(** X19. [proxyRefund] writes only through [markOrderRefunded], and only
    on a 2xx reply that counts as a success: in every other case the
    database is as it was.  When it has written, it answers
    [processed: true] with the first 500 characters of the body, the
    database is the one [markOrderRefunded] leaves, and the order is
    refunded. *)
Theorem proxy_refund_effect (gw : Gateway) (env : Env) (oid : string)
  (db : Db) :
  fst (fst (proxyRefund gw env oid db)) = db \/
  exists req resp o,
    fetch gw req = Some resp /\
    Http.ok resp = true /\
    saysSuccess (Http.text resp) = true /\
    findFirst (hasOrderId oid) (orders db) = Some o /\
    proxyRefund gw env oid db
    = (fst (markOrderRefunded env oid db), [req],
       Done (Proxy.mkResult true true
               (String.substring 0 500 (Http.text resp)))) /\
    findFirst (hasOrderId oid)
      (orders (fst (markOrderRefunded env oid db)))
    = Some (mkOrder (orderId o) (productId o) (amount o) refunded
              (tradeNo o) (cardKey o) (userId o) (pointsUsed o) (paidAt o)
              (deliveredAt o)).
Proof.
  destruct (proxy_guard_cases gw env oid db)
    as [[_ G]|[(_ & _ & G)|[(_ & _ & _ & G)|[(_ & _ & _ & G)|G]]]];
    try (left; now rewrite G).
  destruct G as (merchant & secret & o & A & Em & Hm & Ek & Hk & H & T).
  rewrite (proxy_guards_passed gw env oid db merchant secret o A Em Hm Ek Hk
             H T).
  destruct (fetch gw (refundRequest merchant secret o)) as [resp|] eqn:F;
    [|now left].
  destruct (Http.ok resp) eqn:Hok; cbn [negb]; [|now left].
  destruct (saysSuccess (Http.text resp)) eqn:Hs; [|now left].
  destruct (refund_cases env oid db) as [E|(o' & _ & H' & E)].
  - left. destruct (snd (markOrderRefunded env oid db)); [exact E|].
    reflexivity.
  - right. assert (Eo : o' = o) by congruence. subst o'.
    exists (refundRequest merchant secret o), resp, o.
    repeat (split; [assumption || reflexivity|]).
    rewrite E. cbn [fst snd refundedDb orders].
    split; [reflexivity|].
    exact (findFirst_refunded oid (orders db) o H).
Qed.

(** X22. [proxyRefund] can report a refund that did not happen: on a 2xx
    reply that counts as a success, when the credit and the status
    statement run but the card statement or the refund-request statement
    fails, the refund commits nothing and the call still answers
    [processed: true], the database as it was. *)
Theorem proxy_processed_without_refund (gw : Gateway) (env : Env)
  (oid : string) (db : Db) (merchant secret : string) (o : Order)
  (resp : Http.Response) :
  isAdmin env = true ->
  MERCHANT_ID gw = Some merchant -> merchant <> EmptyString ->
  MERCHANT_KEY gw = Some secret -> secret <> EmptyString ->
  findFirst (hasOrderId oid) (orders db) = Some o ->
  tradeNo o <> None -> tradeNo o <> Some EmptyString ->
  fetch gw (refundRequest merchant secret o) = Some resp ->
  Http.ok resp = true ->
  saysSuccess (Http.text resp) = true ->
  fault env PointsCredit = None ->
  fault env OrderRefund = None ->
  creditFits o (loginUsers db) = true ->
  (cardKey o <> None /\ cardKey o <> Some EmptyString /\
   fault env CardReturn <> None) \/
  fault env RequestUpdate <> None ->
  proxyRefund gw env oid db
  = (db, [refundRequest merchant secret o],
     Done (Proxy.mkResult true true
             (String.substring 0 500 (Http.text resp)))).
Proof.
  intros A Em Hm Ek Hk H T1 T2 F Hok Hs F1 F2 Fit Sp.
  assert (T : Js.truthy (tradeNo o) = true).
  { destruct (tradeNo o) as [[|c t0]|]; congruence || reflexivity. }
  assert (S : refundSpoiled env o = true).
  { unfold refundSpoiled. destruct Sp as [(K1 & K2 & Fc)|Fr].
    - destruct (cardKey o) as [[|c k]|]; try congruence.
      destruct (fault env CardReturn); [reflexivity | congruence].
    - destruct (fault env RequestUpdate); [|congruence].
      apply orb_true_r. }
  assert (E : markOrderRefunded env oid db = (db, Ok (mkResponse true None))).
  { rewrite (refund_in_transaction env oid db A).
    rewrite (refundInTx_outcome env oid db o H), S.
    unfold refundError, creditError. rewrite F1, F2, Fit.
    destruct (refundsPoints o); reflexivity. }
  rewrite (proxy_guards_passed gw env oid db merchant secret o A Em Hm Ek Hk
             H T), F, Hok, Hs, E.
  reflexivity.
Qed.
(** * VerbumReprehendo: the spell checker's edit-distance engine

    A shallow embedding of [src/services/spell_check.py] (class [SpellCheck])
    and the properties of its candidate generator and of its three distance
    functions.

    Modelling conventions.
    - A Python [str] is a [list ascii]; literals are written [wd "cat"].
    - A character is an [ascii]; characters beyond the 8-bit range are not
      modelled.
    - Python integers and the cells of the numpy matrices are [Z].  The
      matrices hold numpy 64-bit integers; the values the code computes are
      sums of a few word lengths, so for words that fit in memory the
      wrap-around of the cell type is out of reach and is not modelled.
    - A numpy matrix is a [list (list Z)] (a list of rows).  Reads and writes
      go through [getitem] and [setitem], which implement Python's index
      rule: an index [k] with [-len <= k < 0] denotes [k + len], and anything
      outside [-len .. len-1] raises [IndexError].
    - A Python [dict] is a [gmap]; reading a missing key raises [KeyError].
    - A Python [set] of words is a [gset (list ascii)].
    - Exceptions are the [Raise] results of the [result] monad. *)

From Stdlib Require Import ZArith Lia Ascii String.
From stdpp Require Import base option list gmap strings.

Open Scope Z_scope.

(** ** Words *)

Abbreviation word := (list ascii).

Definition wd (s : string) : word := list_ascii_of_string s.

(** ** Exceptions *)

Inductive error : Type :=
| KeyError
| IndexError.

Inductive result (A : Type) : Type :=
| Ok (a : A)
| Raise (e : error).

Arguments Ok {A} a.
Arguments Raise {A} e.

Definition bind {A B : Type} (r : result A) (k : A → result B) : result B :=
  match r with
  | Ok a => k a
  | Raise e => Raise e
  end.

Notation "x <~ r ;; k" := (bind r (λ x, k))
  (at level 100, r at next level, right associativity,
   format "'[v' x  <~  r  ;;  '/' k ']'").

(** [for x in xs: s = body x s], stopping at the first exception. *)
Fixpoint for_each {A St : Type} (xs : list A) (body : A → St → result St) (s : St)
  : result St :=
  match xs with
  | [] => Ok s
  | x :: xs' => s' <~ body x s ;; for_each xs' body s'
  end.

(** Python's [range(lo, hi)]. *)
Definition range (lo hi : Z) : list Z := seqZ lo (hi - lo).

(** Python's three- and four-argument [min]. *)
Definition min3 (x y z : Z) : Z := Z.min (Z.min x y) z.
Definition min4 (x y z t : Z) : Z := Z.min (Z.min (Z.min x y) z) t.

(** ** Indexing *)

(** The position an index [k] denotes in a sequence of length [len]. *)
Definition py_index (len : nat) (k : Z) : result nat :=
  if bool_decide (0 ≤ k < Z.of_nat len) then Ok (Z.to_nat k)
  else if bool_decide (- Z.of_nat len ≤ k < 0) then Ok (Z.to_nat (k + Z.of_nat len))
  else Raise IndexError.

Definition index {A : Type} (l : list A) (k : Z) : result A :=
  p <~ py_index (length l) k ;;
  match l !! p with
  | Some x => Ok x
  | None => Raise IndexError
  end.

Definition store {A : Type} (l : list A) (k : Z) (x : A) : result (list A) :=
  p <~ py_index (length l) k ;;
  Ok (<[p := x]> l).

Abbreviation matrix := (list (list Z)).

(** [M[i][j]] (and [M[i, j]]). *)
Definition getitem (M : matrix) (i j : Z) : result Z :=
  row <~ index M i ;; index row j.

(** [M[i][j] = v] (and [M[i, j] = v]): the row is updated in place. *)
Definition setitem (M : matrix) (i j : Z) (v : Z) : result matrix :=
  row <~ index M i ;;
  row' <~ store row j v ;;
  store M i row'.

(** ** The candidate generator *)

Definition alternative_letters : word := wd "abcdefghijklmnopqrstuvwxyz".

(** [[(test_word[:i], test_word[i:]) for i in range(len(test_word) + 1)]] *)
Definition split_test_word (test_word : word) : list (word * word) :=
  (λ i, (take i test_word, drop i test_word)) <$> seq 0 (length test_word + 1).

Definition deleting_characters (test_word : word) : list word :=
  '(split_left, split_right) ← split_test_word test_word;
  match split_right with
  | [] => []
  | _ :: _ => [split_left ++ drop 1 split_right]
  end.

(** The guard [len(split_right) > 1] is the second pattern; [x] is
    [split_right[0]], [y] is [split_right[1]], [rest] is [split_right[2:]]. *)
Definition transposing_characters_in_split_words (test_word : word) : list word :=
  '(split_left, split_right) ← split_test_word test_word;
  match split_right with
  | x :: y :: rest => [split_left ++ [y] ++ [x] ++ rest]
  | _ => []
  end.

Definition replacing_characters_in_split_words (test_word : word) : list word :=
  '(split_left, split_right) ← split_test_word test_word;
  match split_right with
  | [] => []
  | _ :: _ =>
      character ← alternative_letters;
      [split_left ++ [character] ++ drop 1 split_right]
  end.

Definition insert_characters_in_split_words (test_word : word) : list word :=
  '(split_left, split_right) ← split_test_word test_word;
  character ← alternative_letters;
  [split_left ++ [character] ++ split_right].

.....

▶ REQUIRED WORK
Look back at the entries above and repeat, unchanged, every line from the line holding "(at level 100, r" through the line holding "Definition min3 (x".

▶ ANSWER BELOW
  (at level 100, r at next level, right associativity,
   format "'[v' x  <~  r  ;;  '/' k ']'").

(** [for x in xs: s = body x s], stopping at the first exception. *)
Fixpoint for_each {A St : Type} (xs : list A) (body : A → St → result St) (s : St)
  : result St :=
  match xs with
  | [] => Ok s
  | x :: xs' => s' <~ body x s ;; for_each xs' body s'
  end.

(** Python's [range(lo, hi)]. *)
Definition range (lo hi : Z) : list Z := seqZ lo (hi - lo).

(** Python's three- and four-argument [min]. *)
Definition min3 (x y z : Z) : Z := Z.min (Z.min x y) z.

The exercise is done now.